Thursday, 16 August 2012
Questions without Notice
Opposition members interjecting—
The carbon price is designed to reduce carbon pollution, just as when Prime Minister Howard announced that if he was re-elected in 2007 he would legislate an emissions trading scheme. The purpose of that price on carbon was to reduce carbon pollution, just as when Brendan Nelson was Leader of the Opposition and he was in favour of putting a price on carbon. The purpose of it was to reduce carbon pollution, just as when the member for Wentworth was the Leader of the Opposition and he advocated—
Madam Deputy Speaker, I rise on a point of order. The question could not have been any more straightforward and tight. The Prime Minister only needs to say whether it would increase or decrease electricity prices. That is the question she has to answer.
I was asked what the carbon price was designed to do and I am explaining that. I am also explaining that former Prime Minister Howard, Brendan Nelson, the member for Wentworth and, for much of the time that he has been in the Australian parliament, the Leader of the Opposition fulsomely agreed with that proposition. He was in favour of carbon pricing, out there loud and proud, and of course he will return to that.

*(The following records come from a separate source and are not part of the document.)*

Lemma getEnv_cases (env : Environ) (key d : string) :
  (getEnv env key d = d ∧ (env !! key = None ∨ env !! key = Some "")) ∨
  (env !! key = Some (getEnv env key d) ∧ getEnv env key d ≠ "").
Proof.
  unfold getEnv, Getenv. destruct (env !! key) as [v|]; cbn.
  - case_bool_decide as Hv; [by right|]. left. split; [done|]. right.
    f_equal. by destruct (decide (v = "")).
  - left. split; [done | by left].
Qed.

(** [getEnv] yields the variable's own value or the default, and with a
    non-empty default it never yields the empty string. *)
Theorem getEnv_value_or_default (env : Environ) (key d : string) :
  (getEnv env key d = d ∨ env !! key = Some (getEnv env key d)) ∧
  (d ≠ "" → getEnv env key d ≠ "") ∧
  (∀ v, env !! key = Some v → v ≠ "" → getEnv env key d = v).
Proof.
  destruct (getEnv_cases env key d) as [[Hd Hunset]|[Hset Hne]].
  - split; [by left|]. split; [by rewrite Hd|].
    intros v Hv Hvne. destruct Hunset as [Hn|He]; rewrite Hv in *; congruence.
  - split; [by right|]. split; [done|]. intros v Hv _. congruence.
Qed.


Lemma getEnv_ext (env env' : Environ) (key d : string) :
  Getenv env key = Getenv env' key → getEnv env key d = getEnv env' key d.
Proof. unfold getEnv. by intros ->. Qed.

Lemma getEnvBool_ext (env env' : Environ) (key : string) (d : bool) :
  Getenv env key = Getenv env' key → getEnvBool env key d = getEnvBool env' key d.
Proof. unfold getEnvBool. by intros ->. Qed.

(** The two programs look at six variables only, and only at what
    [os.Getenv] shows of them: environments that read alike on the six
    start both programs alike. *)
Theorem mains_read_six_variables (env env' : Environ) :
  (∀ key, key ∈ variables → Getenv env key = Getenv env' key) →
  workerMain env dial = workerMain env' dial ∧ apiMain env dial = apiMain env' dial.
Proof.
  intros Hsame. unfold workerMain, apiMain.
  rewrite !(getEnv_ext env env'), !(getEnvBool_ext env env');
    first done; apply Hsame; unfold variables; set_solver.
Qed.


(** Neither program dials the engine without an API key: when the key
    is unset or empty both stop with the same fatal message before any
    [client.Dial]; otherwise both dial once, with the same options, and
    these carry the key, a non-empty address and a non-empty namespace. *)
Theorem mains_dial_with_api_key (env : Environ) :
  let w := workerMain env dial in
  let a := apiMain env dial in
  dialled w = dialled a ∧
  (env !! "TEMPORAL_API_KEY" = None ∨ env !! "TEMPORAL_API_KEY" = Some "" →
   dialled w = [] ∧
   outcome w = inl "TEMPORAL_API_KEY environment variable is required" ∧
   outcome a = inl "TEMPORAL_API_KEY environment variable is required") ∧
  (∀ key, env !! "TEMPORAL_API_KEY" = Some key → key ≠ "" →
   ∃ opts, dialled w = [opts] ∧ Credentials opts = key ∧
           HostPort opts ≠ "" ∧ Namespace opts ≠ "").
Proof.
  cbn zeta. unfold workerMain, apiMain.
  destruct (getEnv_cases env "TEMPORAL_API_KEY" "") as [[Hd Hunset]|[Hset Hne]].
  - rewrite Hd. cbn. split; [done|]. split; [done|].
    intros key Hkey Hkne. destruct Hunset as [Hn|He]; congruence.
  - rewrite bool_decide_eq_false_2 by done. split.
    + by destruct (dial _).
    + split.
      * intros [Hn|He]; congruence.
      * intros key Hkey Hkne. eexists. split; [by destruct (dial _)|].
        cbn. split; [congruence|].
        split; by apply getEnv_value_or_default.
Qed.


Lemma ParseBool_true (v : string) :
  ParseBool v = Some true ↔ v ∈ ["1"; "t"; "T"; "true"; "TRUE"; "True"].
Proof.
  unfold ParseBool. repeat case_bool_decide; split; try done.
Qed.

(** TLS is switched on for exactly six spellings of
    [TEMPORAL_TLS_ENABLED]; every other value, and no value, leaves the
    connection without TLS. *)
Theorem tls_on_for_six_spellings (env : Environ) (opts : ClientOptions) :
  opts ∈ dialled (workerMain env dial) ∨ opts ∈ dialled (apiMain env dial) →
  (TLS opts = true ↔
   ∃ v, env !! "TEMPORAL_TLS_ENABLED" = Some v ∧
        v ∈ ["1"; "t"; "T"; "true"; "TRUE"; "True"]).
Proof.
  intros Hin.
  assert (TLS opts = getEnvBool env "TEMPORAL_TLS_ENABLED" false) as ->.
  { unfold workerMain, apiMain in Hin.
    destruct (bool_decide (getEnv env "TEMPORAL_API_KEY" "" = "")); cbn in Hin;
      [destruct Hin as [Hin|Hin]; by apply elem_of_nil in Hin|].
    destruct Hin as [Hin|Hin]; destruct (dial _); cbn in Hin;
      apply list_elem_of_singleton in Hin; by subst. }
  unfold getEnvBool, Getenv.
  destruct (env !! "TEMPORAL_TLS_ENABLED") as [v|]; cbn.
  - case_bool_decide as Hv.
    + destruct (ParseBool v) as [[]|] eqn:Hp.
      * split; [|done]. intros _. exists v. split; [done|]. by apply ParseBool_true.
      * split; [done|]. intros (v' & [= <-] & Hin'). apply ParseBool_true in Hin'. congruence.
      * split; [done|]. intros (v' & [= <-] & Hin'). apply ParseBool_true in Hin'. congruence.
    + split; [done|]. intros (v' & [= <-] & Hin'). subst.
      rewrite !elem_of_cons, elem_of_nil in Hin'. decompose [or] Hin'; done.
  - split; [done|]. by intros (v' & ? & _).
Qed.


(** The worker polls the task queue the API server starts workflows on:
    when both programs are up their queues are the same, non-empty
    name, and it is the queue every start request passes to
    [ExecuteWorkflow]. *)
Theorem worker_and_server_share_queue (env : Environ) (w : Worker) (a : Listening) :
  outcome (workerMain env dial) = inr w → outcome (apiMain env dial) = inr a →
  workerQueue w = Api.taskQueue (server a) ∧ workerQueue w ≠ "" ∧
  workflows w = ["SayHelloWorkflow"] ∧
  ∀ now obj m, Api.message obj = Some m → m ≠ "" →
    ∃ rest, Api.calls (Api.handleStartWorkflow (server a) now (Api.Decodable obj)) =
              Api.CallExecuteWorkflow (Api.workflowID now) (workerQueue w) m :: rest.
Proof.
  unfold workerMain, apiMain.
  destruct (bool_decide (getEnv env "TEMPORAL_API_KEY" "" = "")); [done|].
  destruct (dial _) as [err|c]; [done|]. cbn. intros [= <-] [= <-]. cbn.
  split; [done|]. split; [by apply getEnv_value_or_default|]. split; [done|].
  intros now obj m Hm Hne. unfold Api.handleStartWorkflow. cbn. rewrite Hm. cbn.
  rewrite bool_decide_eq_false_2 by done.
  destruct (Api.ExecuteWorkflow c _ _ _) as [err|we]; [by eexists|].
  destruct (Api.Get we) as [[?|?]|]; by eexists.
Qed.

Thank you, Deputy Speaker. In terms of the impact on electricity prices, the government has always been crystal clear about this. We said Australian households and Australian families should expect to see a 10 per cent increase in their electricity prices. They are seeing a 10 per cent increase in electricity prices, and because of that we have provided them with tax cuts, with family payment increases—
I refer you to page 555 of the Practice, which points out that not all areas are covered by the standing orders relating to answers, including one of verballing the opposition. It does say, however, that you have the power to rule against that practice which the Prime Minister indulges in answer after answer, and verballing is not parliamentary practice.
The government has always said carbon pricing would affect electricity prices that families pay and that effect would be 10 per cent. It is 10 per cent, and because we knew that there would be that price flow-through we have provided tax cuts, family payment increases and pension increases. What that means is that on average families will see assistance of $10.10. The costs that they will see for electricity are $3.30 a week, the average assistance $10.10 a week.

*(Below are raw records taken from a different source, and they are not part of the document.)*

Lemma batch_empty_witness :
  exists w data records items,
    outcome (get_last_run_date Demo.world (VStr "mon-1")) = Ok w
    /\ get_list_of_records Demo.world (VStr "ds-1") (or_none w) 500 = Ok data
    /\ py_get data "records" (VList []) = Ok records
    /\ py_iter records = Ok items
    /\ length (df_rows Scenario.batch) = length items
    /\ (df_empty Scenario.batch = true <-> items = []).
Proof.
  exact (batch_empty_iff_no_records Demo.world (VStr "ds-1") (VStr "mon-1")
           Scenario.rag_profile Scenario.batch demo_fetch).
Defined.

Lemma demo_evaluate :
  outcome (run_evaluator Demo.world Scenario.batch Scenario.rag_profile)
    = Ok Scenario2.example_means.
Proof. vm_compute. reflexivity. Defined.

Lemma run_evaluator_witness :
  df_empty Scenario.batch = false
  /\ forall n,
      Dict.get n Scenario2.example_means =
        match values_named n example_samples with
        | [] => None
        | vs => Some (arithmetic_mean vs)
        end.
Proof.
  destruct (run_evaluator_reports_sample_means Demo.world Scenario.batch
              Scenario.rag_profile Scenario2.example_means demo_evaluate)
    as [(Hempty & _)|(Hne & samples & Hs & _ & _ & Hget)].
  - discriminate Hempty.
  - split; [exact Hne|]. injection Hs as <-. exact Hget.
Defined.

Lemma evaluator_config_witness :
  (forall x, x ∈ input_fields (evaluator_config Scenario.rag_profile) ->
             x ∉ config_context_fields (evaluator_config Scenario.rag_profile))
  /\ (forall x, x ∈ fields Scenario.rag_profile <->
                x ∈ input_fields (evaluator_config Scenario.rag_profile)
                \/ x ∈ config_context_fields (evaluator_config Scenario.rag_profile))
  /\ output_fields (evaluator_config Scenario.rag_profile) = ["generated_text"]
  /\ reference_fields (evaluator_config Scenario.rag_profile) = [].
Proof.
  exact (evaluator_config_partitions_fields Demo.world (VStr "sub-1")
           Scenario.rag_profile demo_resolve).
Defined.

Lemma batch_columns_witness :
  Forall
    (fun row =>
       forall k, k ∈ Dict.keys row ->
                 k ∈ input_fields (evaluator_config Scenario.rag_profile)
                 \/ k ∈ config_context_fields (evaluator_config Scenario.rag_profile)
                 \/ k ∈ output_fields (evaluator_config Scenario.rag_profile))
    (df_rows Scenario.batch).
Proof.
  exact (batch_columns_are_configured Demo.world (VStr "sub-1") (VStr "ds-1")
           (VStr "mon-1") Scenario.rag_profile Scenario.batch
           demo_resolve demo_fetch).
Defined.

Lemma demo_prepare :
  outcome (prepare_stage Demo.world (VStr "sub-1") (VStr "ds-1") (VStr "mon-1"))
    = Ok (Scenario.rag_profile, Scenario.batch).
Proof. vm_compute. reflexivity. Defined.

Lemma demo_evaluate_stage :
  outcome (evaluate_stage Demo.world Scenario.batch Scenario.rag_profile)
    = Ok Scenario2.example_means.
Proof. vm_compute. reflexivity. Defined.

Lemma accepted_trigger_succeeds_witness :
  compute_custom_metric Demo.world Demo.request
    = ((trace (prepare_stage Demo.world (VStr "sub-1") (VStr "ds-1") (VStr "mon-1"))
        ++ trace (evaluate_stage Demo.world Scenario.batch Scenario.rag_profile)
        ++ [CallNewMetricsManager;
            CallStoreMetricData (VStr "mon-1") (VStr "run-1")
              Scenario2.example_means])%list,
       Ok (JSONResponse success_content 200)).
Proof.
  apply (accepted_trigger_succeeds Demo.world Demo.request
           (VStr "sub-1") (VStr "mon-1") (VStr "ds-1") (VStr "run-1")
           Scenario.rag_profile Scenario.batch Scenario2.example_means
           demo_trigger_accepted demo_prepare demo_evaluate_stage).
  reflexivity.
Defined.

Lemma prepare_failure_witness :
  compute_custom_metric
    (Scenario.with_subscription_answer (Raise Scenario.service_error) Demo.world)
    Demo.request
    = ([CallGetClient; CallSubscriptionsGet (VStr "sub-1")],
       Raise (HTTPException 500 "service unavailable")).
Proof.
  apply (prepare_failure_short_circuits
           (Scenario.with_subscription_answer (Raise Scenario.service_error)
              Demo.world)
           Demo.request (VStr "sub-1") (VStr "mon-1") (VStr "ds-1") (VStr "run-1")
           Scenario.service_error demo_trigger_accepted).
  reflexivity.
Defined.

Lemma demo_prepare_failing_evaluator :
  outcome (prepare_stage
             (Scenario.with_evaluator (Ok tt) (Raise Scenario.service_error)
                Demo.world)
             (VStr "sub-1") (VStr "ds-1") (VStr "mon-1"))
    = Ok (Scenario.rag_profile, Scenario.batch).
Proof. vm_compute. reflexivity. Defined.

Lemma evaluate_failure_witness :
  compute_custom_metric
    (Scenario.with_evaluator (Ok tt) (Raise Scenario.service_error) Demo.world)
    Demo.request
    = ((trace (prepare_stage
                 (Scenario.with_evaluator (Ok tt) (Raise Scenario.service_error)
                    Demo.world)
                 (VStr "sub-1") (VStr "ds-1") (VStr "mon-1"))
        ++ trace (evaluate_stage
                    (Scenario.with_evaluator (Ok tt) (Raise Scenario.service_error)
                       Demo.world)
                    Scenario.batch Scenario.rag_profile))%list,
       Raise (HTTPException 500 "service unavailable")).
Proof.
  apply (evaluate_failure_short_circuits
           (Scenario.with_evaluator (Ok tt) (Raise Scenario.service_error)
              Demo.world)
           Demo.request (VStr "sub-1") (VStr "mon-1") (VStr "ds-1") (VStr "run-1")
           Scenario.rag_profile Scenario.batch Scenario.service_error
           demo_trigger_accepted demo_prepare_failing_evaluator).
  reflexivity.
Defined.

Lemma demo_prepare_no_records :
  outcome (prepare_stage
             (Scenario.with_records (Ok Scenario2.no_records) Demo.world)
             (VStr "sub-1") (VStr "ds-1") (VStr "mon-1"))
    = Ok (Scenario.rag_profile, {| df_rows := [] |}).
Proof. vm_compute. reflexivity. Defined.

Lemma empty_batch_witness :
  compute_custom_metric
    (Scenario.with_records (Ok Scenario2.no_records) Demo.world) Demo.request
    = ((trace (prepare_stage
                 (Scenario.with_records (Ok Scenario2.no_records) Demo.world)
                 (VStr "sub-1") (VStr "ds-1") (VStr "mon-1"))
        ++ [CallSetEventLoopPolicy; CallNewEventLoop;
            CallNewMetricsManager;
            CallStoreMetricData (VStr "mon-1") (VStr "run-1") []])%list,
       Ok (JSONResponse success_content 200)).
Proof.
  apply (empty_batch_is_reported_empty
           (Scenario.with_records (Ok Scenario2.no_records) Demo.world)
           Demo.request (VStr "sub-1") (VStr "mon-1") (VStr "ds-1") (VStr "run-1")
           Scenario.rag_profile {| df_rows := [] |}
           demo_trigger_accepted demo_prepare_no_records);
    reflexivity.
Defined.

Lemma demo_success :
  outcome (compute_custom_metric Demo.world Demo.request)
    = Ok {| content := success_content; response_status := 200 |}.
Proof. vm_compute. reflexivity. Defined.

Lemma handler_outcomes_witness :
  exists response,
    outcome (compute_custom_metric Demo.world Demo.request) = Ok response
    /\ response = JSONResponse success_content 200.
Proof.
  exists {| content := success_content; response_status := 200 |}.
  split; [exact demo_success|].
  exact (proj1 (handler_outcomes Demo.world Demo.request) _ demo_success).
Defined.

Lemma extras_trigger_accepted :
  accepted_trigger Scenario.request_with_extras
    (VStr "sub-1") (VStr "mon-1") (VStr "ds-1") (VStr "run-1").
Proof.
  unfold accepted_trigger.
  eexists _, _, _, _. repeat split; reflexivity.
Defined.

Lemma handler_reads_first_entry_witness :
  compute_custom_metric Demo.world Demo.request
    = compute_custom_metric Demo.world Scenario.request_with_extras.
Proof.
  exact (handler_reads_first_entry_only Demo.world Demo.request
           Scenario.request_with_extras
           (VStr "sub-1") (VStr "mon-1") (VStr "ds-1") (VStr "run-1")
           demo_trigger_accepted extras_trigger_accepted).
Defined.

Lemma non_object_body_witness :
  compute_custom_metric Demo.world Scenario.request_array_body
    = ([], Raise (PyExn AttributeError "'list' object has no attribute 'get'")).
Proof.
  apply (non_object_body_is_not_rejected Demo.world Scenario.request_array_body
           (VList [VDict [("values", Demo.trigger_values)]])).
  - reflexivity.
  - intros kvs. discriminate.
Defined.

Of course, people have struggled with electricity price rises—the 50, 60 or 70 per cent that have proceeded because of the nature of the current electricity market and decisions taken by state governments. I am very concerned about the impact of that on Australian families, pensioners and people with fixed incomes and we intend to act on that.
Of course, the Leader of the Opposition has described that as a furphy, in stark contrast to what is being said by his state colleagues.
So we will act on electricity price rises that have come without any real assistance for people. The Leader of the Opposition well knows that carbon pricing has a flow-through impact for electricity—heavens above, he used to be in favour of it.
Mr President, I ask a supplementary question. Now that the Prime Minister has admitted that the carbon tax will increase the price of electricity, will she also admit that it will not actually reduce emissions, which go up from 578 million to 621 million tonnes, by 2020, despite a $37 a tonne carbon tax?
The Leader of the Opposition, who is obviously desperately casting around to create some drama here, would well know that from the day we announced carbon pricing we were very clear about the impact on electricity prices for families. The Leader of the Opposition then ran around the country and said, 'Oh, it won't be 10 per cent, it will be 20. It will be unimaginable. You just wait and see.' And of course the jury is in now and it is 10 per cent, which means the majority of Australian households will come out of carbon pricing either square or in front. The Leader of the Opposition well knows that these are the designs of a carbon-pricing scheme, because he sat in a federal cabinet when one was being designed—
When the Leader of the Opposition was sitting in the Howard cabinet designing a price on carbon, he too would have known that it is the most efficient way of reducing carbon pollution. And because of the carbon pricing scheme we will reach our target.
Mr President, I ask a further supplementary question. Can the Prime Minister confirm that the government's own modelling shows that Australia's domestic emissions rise from 578 million tonnes in 2010 to 621 million tonnes by 2020, despite the carbon tax. This is an eight per cent rise, not a five per cent cut. Can she please confirm her own modelling? (Time expired)
I can confirm for the Leader of the Opposition that our carbon pricing scheme will enable us to reach our minus five per cent target by 2020, which, from the Leader of the Opposition's earlier statements, I had understood was a target the opposition shared.
I also say to the Leader of the Opposition, who is obviously very interested in these questions today, that he may want to reflect on some of the material from the emissions trading scheme, the carbon price he was in favour of. He may want to reflect on how he stood for election in 2007 with the coalition's climate change policy saying that its scheme will lead to higher fuel and energy costs for households, which is something he was very much in favour of then. But, interestingly, there is no mention of assistance for Australian families. That is the difference between us. We support carbon pricing and he supported carbon pricing, but we support it with assistance and he does not.
The Leader of the Opposition will resume his seat. The option available to table a document is to stand and refer to the document and not to use it as an opportunity for more debate. Is leave granted for the document to be tabled.